_The problem_
Could you show all lines in the entries below that contain the string "repeat"?

_Collected data entries_
○ ○ ○ ○
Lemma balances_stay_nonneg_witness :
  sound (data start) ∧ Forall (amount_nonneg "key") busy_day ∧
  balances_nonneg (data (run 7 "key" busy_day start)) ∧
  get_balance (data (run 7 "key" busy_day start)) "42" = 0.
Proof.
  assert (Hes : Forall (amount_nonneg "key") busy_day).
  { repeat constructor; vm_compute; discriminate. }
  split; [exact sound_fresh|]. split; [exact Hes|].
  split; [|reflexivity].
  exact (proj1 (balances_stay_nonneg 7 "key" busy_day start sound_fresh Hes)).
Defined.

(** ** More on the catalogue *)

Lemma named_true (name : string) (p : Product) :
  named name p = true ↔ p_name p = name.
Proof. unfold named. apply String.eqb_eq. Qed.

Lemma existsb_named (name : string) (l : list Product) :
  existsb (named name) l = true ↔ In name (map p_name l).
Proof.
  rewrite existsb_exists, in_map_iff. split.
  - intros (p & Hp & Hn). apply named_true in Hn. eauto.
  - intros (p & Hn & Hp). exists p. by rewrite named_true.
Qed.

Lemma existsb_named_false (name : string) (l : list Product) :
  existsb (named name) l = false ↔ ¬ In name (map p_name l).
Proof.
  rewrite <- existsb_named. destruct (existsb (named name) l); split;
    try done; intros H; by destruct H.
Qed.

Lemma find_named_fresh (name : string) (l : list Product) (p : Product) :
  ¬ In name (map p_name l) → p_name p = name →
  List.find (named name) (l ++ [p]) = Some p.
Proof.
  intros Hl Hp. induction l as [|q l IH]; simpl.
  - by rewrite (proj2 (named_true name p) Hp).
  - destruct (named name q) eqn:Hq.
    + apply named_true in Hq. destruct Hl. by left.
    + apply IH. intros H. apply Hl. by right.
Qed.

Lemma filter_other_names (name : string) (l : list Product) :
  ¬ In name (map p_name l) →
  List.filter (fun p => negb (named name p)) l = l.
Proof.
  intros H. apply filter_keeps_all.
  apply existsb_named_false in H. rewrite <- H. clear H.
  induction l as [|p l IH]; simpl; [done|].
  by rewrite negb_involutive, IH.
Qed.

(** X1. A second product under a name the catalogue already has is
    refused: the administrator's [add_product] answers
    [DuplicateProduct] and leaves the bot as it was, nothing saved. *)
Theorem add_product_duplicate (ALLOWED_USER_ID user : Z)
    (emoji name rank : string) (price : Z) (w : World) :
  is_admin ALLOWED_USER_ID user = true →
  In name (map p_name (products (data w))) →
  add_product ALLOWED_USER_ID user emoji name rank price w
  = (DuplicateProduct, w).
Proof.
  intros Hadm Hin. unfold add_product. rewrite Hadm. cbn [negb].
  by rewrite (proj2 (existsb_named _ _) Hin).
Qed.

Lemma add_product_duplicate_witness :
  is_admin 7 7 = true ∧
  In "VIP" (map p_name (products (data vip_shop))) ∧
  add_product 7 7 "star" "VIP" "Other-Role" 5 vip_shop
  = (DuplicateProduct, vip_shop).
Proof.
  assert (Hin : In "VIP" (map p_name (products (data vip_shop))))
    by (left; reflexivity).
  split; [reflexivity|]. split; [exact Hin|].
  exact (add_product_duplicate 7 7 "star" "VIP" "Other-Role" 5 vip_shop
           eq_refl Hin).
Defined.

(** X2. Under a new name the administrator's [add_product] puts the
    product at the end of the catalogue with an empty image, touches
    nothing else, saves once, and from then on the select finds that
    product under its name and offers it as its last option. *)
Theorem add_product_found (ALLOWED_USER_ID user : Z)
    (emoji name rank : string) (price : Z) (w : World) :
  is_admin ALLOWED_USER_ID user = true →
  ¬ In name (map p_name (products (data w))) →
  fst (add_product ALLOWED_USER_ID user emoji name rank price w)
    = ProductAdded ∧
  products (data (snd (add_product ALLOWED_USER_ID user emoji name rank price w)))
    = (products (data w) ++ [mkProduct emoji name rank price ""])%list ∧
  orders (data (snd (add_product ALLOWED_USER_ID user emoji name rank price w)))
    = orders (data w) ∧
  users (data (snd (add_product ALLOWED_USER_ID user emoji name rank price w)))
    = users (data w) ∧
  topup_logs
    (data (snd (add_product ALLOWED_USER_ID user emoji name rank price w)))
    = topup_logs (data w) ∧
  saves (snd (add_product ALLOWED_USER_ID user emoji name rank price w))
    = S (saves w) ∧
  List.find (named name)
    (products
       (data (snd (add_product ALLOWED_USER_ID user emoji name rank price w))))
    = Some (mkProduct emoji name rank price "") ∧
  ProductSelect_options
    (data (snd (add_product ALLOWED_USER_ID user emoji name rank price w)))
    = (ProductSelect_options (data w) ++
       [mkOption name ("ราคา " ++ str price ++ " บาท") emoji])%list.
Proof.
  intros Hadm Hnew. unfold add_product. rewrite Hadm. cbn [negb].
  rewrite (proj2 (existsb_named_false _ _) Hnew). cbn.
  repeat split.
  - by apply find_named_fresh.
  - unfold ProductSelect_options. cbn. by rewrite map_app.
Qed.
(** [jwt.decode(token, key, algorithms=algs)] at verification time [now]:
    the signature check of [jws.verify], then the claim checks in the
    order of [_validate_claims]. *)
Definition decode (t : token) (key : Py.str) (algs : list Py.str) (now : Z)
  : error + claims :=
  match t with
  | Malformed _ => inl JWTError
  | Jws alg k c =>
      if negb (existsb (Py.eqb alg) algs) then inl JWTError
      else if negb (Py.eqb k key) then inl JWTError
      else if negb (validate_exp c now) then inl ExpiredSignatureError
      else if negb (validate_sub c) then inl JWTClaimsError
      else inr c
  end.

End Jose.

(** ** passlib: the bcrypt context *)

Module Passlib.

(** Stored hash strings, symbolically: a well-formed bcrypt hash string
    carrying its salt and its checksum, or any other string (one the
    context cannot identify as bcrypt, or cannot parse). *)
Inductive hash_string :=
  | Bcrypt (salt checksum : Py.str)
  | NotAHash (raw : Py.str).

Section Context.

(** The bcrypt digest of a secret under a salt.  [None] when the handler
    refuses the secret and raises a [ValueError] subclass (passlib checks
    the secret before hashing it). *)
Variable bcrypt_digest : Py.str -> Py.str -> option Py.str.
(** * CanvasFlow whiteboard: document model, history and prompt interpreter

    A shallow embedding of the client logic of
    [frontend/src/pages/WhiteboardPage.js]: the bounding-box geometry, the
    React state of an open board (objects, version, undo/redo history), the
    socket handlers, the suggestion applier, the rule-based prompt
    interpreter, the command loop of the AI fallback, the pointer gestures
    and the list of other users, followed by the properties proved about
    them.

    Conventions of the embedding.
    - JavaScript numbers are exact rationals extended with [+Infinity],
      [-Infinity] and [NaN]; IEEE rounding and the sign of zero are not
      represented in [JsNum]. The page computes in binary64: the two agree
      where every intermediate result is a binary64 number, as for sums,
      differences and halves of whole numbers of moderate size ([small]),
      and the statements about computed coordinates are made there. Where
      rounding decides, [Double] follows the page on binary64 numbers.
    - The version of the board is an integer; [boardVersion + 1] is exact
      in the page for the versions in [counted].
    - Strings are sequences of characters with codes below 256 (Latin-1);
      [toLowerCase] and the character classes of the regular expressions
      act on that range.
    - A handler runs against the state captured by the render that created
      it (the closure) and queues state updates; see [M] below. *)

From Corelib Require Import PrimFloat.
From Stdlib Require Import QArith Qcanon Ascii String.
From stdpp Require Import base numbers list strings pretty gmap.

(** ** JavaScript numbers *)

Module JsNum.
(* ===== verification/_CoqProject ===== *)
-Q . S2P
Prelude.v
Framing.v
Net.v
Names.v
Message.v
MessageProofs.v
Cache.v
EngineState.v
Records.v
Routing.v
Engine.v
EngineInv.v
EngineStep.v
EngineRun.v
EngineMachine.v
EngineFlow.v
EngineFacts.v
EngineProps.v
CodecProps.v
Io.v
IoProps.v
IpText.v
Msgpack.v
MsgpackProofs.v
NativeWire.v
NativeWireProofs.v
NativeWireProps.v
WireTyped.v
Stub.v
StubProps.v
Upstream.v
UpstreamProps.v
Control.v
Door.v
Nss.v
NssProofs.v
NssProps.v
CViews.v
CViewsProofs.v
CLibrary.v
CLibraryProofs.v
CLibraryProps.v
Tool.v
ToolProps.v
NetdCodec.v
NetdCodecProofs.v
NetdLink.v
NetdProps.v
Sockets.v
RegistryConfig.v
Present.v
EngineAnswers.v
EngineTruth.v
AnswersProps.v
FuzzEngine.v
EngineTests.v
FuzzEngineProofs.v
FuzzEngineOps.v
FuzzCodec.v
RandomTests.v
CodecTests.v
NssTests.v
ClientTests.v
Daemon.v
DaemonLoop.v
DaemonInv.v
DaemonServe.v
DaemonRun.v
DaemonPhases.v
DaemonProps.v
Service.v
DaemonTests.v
○ ○ ○ ○
_Solved exercise_
  { repeat constructor; vm_compute; discriminate. }
  repeat split.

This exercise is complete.